JO: Yes; and police too - it's just a culture of tick-boxes and not trusting people to be professionals. Most people like teachers, doctors and nurses go into it because they're highly motivated and want to do their job. To not be trusted and to have to prove every second of the day that you are doing your job is very demoralising.

W: For GPs who are feeling overworked, presumably it's not only bad for them and their own health and happiness, but also for their patients too?

JO: Yes. In the practices I know that are struggling locally, the doctors are having to go in and do massively long surgeries; they're staying late into the evening trying to keep up with paperwork, and then when they get home, still working for several hours to keep on top of results and reports, and they just can't do it - the end result is they end up going off sick, which then magnifies the strain on the practices. Across the country there's one practice a week which is going under and folding because of the pressures.
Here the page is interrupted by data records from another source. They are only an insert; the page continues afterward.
(** ** The accept route *)

(** The run of an accept request that passes every check, write by write:
    the previous accepted answer is unmarked in the store, the requested
    answer is saved, the question is saved, the answer's author is notified
    unless they accepted their own answer, and their score is raised. *)
Lemma accept_run (now : Date) (reqUser id : ObjectId) (s : Store)
    (ans : Answer.t) (q : Question.t) (author : User.t) :
  answers s !! id = Some ans ->
  Answer.isDeleted ans = false ->
  questions s !! Answer.question ans = Some q ->
  Question.author q = reqUser ->
  users s !! Answer.author ans = Some author ->
  Question.validate q = true ->
  let unmark :=
    fun stored =>
      Answer.set_acceptedAt None (Answer.set_isAccepted false stored) in
  let s1 :=
    match Question.acceptedAnswer q with
    | Some previous =>
        match answers s !! previous with
        | Some stored =>
            set_answers (<[previous := unmark stored]> (answers s)) s
        | None => s
        end
    | None => s
    end in
  let h1 :=
    match Question.acceptedAnswer q with
    | Some previous =>
        match answers s !! previous with
        | Some _ => [s1]
        | None => []
        end
    | None => []
    end in
  forall stored : Answer.t,
    answers s1 !! id = Some stored ->
    let s2 :=
      set_answers
        (<[id := Answer.applyChanges ans (Answer.accept now ans) stored]>
           (answers s1)) s1 in
    let s3 :=
      set_questions
        (<[Answer.question ans :=
             Question.preSave (Question.set_acceptedAnswer (Some id) q)]>
           (questions s)) s2 in
    let notice :=
      {| Notification.recipient := Answer.author ans;
         Notification.sender := reqUser;
         Notification.type := "accept";
         Notification.relatedQuestion := Some (Answer.question ans);
         Notification.relatedAnswer := Some id |} in
    let s4 :=
      if sameIdString (Answer.author ans) reqUser then s3
      else set_notifications (notifications s ++ [notice])%list s3 in
    let h4 :=
      if sameIdString (Answer.author ans) reqUser then [] else [s4] in
    let s5 :=
      set_users
        (<[Answer.author ans := User.updateReputation 15 author]> (users s))
        s4 in
    AnswersRoute.accept now reqUser id s =
    {| final := s5; history := (h1 ++ [s2; s3] ++ h4 ++ [s5])%list;
       outcome := Returned (json 200 "Answer accepted successfully" None) |}.
Proof.
  intros Hans Hlive Hq Hauth Hu Hv unmark s1 h1 stored Hstored.
  assert (Hq1 : questions s1 = questions s).
  { subst s1. destruct (Question.acceptedAnswer q) as [previous |];
      [destruct (answers s !! previous) |]; reflexivity. }
  assert (Hu1 : users s1 = users s).
  { subst s1. destruct (Question.acceptedAnswer q) as [previous |];
      [destruct (answers s !! previous) |]; reflexivity. }
  assert (Hn1 : notifications s1 = notifications s).
  { subst s1. destruct (Question.acceptedAnswer q) as [previous |];
      [destruct (answers s !! previous) |]; reflexivity. }
  assert (Hfirst :
    forall (B : Type) (k : unit -> Async B),
      bind match Question.acceptedAnswer q with
           | Some previous => AnswerModel.findByIdAndUpdate previous unmark
           | None => ret tt
           end k s
      = {| final := final (k tt s1);
           history := (h1 ++ history (k tt s1))%list;
           outcome := outcome (k tt s1) |}).
  { intros B k. subst s1 h1.
    destruct (Question.acceptedAnswer q) as [previous |].
    - destruct (answers s !! previous) as [p |] eqn:Hp.
      + rewrite (bind_answer_update _ _ p) by exact Hp. reflexivity.
      + rewrite bind_answer_update_missing by exact Hp.
        symmetry. apply run_eta.
    - rewrite bind_ret. symmetry. apply run_eta. }
  cbv zeta. unfold AnswersRoute.accept, handle.
  unfold AnswerModel.findById, UserModel.findById, QuestionModel.findById.
  rewrite bind_read, Hans, Hlive, bind_read, Hu, bind_read, Hq.
  rewrite Hauth, sameIdString_refl. cbn [negb].
  fold unmark. rewrite Hfirst.
  rewrite (bind_answer_save _ _ _ stored) by exact Hstored. cbv zeta.
  rewrite (bind_question_save _ _ _ q)
    by (try exact Hv; cbn [questions set_answers]; rewrite Hq1; exact Hq).
  rewrite question_applyChanges_same. cbv zeta.
  cbn [questions set_answers]. rewrite Hq1.
  destruct (sameIdString (Answer.author ans) reqUser) eqn:Hself; cbn [negb].
  - rewrite bind_ret.
    rewrite (bind_updateReputation _ author)
      by (cbn [users set_questions set_answers]; rewrite Hu1; exact Hu).
    cbv zeta. cbn [users set_questions set_answers]. rewrite Hu1.
    reflexivity.
  - unfold NotificationModel.notifyAcceptedAnswer.
    rewrite bind_createNotification.
    + cbv zeta.
      rewrite (bind_updateReputation _ author)
        by (cbn [users set_notifications set_questions set_answers];
            rewrite Hu1; exact Hu).
      cbv zeta.
      cbn [users notifications set_notifications set_questions set_answers].
      rewrite Hu1, Hn1. reflexivity.
    + cbn [Notification.sender Notification.recipient]. intros E.
      rewrite <- E, sameIdString_refl in Hself. discriminate.
Qed.

(** The run of an accept request that passes every check on a question
    that fails validation: the previous accepted answer is unmarked and the
    requested answer is saved, then [question.save()] rejects and the route
    answers 500; the question, the scores and the notifications are as they
    were. *)
Lemma accept_run_invalid (now : Date) (reqUser id : ObjectId) (s : Store)
    (ans : Answer.t) (q : Question.t) :
  answers s !! id = Some ans ->
  Answer.isDeleted ans = false ->
  questions s !! Answer.question ans = Some q ->
  Question.author q = reqUser ->
  Question.validate q = false ->
  let unmark :=
    fun stored =>
      Answer.set_acceptedAt None (Answer.set_isAccepted false stored) in
  let s1 :=
    match Question.acceptedAnswer q with
    | Some previous =>
        match answers s !! previous with
        | Some stored =>
            set_answers (<[previous := unmark stored]> (answers s)) s
        | None => s
        end
    | None => s
    end in
  let h1 :=
    match Question.acceptedAnswer q with
    | Some previous =>
        match answers s !! previous with
        | Some _ => [s1]
        | None => []
        end
    | None => []
    end in
  forall stored : Answer.t,
    answers s1 !! id = Some stored ->
    let s2 :=
      set_answers
        (<[id := Answer.applyChanges ans (Answer.accept now ans) stored]>
           (answers s1)) s1 in
    AnswersRoute.accept now reqUser id s =
    {| final := s2; history := (h1 ++ [s2])%list;
       outcome :=
         Returned (json 500 "Server error while accepting answer" None) |}.
Proof.
  intros Hans Hlive Hq Hauth Hv unmark s1 h1 stored Hstored.
  assert (Hfirst :
    forall (B : Type) (k : unit -> Async B),
      bind match Question.acceptedAnswer q with
           | Some previous => AnswerModel.findByIdAndUpdate previous unmark
           | None => ret tt
           end k s
      = {| final := final (k tt s1);
           history := (h1 ++ history (k tt s1))%list;
           outcome := outcome (k tt s1) |}).
  { intros B k. subst s1 h1.
    destruct (Question.acceptedAnswer q) as [previous |].
    - destruct (answers s !! previous) as [p |] eqn:Hp.
      + rewrite (bind_answer_update _ _ p) by exact Hp. reflexivity.
      + rewrite bind_answer_update_missing by exact Hp.
        symmetry. apply run_eta.
    - rewrite bind_ret. symmetry. apply run_eta. }
  cbv zeta. unfold AnswersRoute.accept, handle.
  unfold AnswerModel.findById, UserModel.findById, QuestionModel.findById.
  rewrite bind_read, Hans, Hlive, bind_read, bind_read, Hq.
  rewrite Hauth, sameIdString_refl. cbn [negb].
  fold unmark. rewrite Hfirst.
  rewrite (bind_answer_save _ _ _ stored) by exact Hstored. cbv zeta.
  rewrite bind_question_save_invalid by exact Hv.
  reflexivity.
Qed.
"The problems are recruitment and retention.

"Doctors get fed up and retire & less younger GPs are entering the profession."


W: What needs to be done? Is there a solution to the problem?

JO: There is: solutions are easing the burden of over-regulation and also making it more attractive for younger GPs to enter the profession. We need work at both ends, because that's where the problems are: recruitment and retention.


Dr Orrell is a GP at the Royal Crescent surgery in Weymouth and Green party councillor.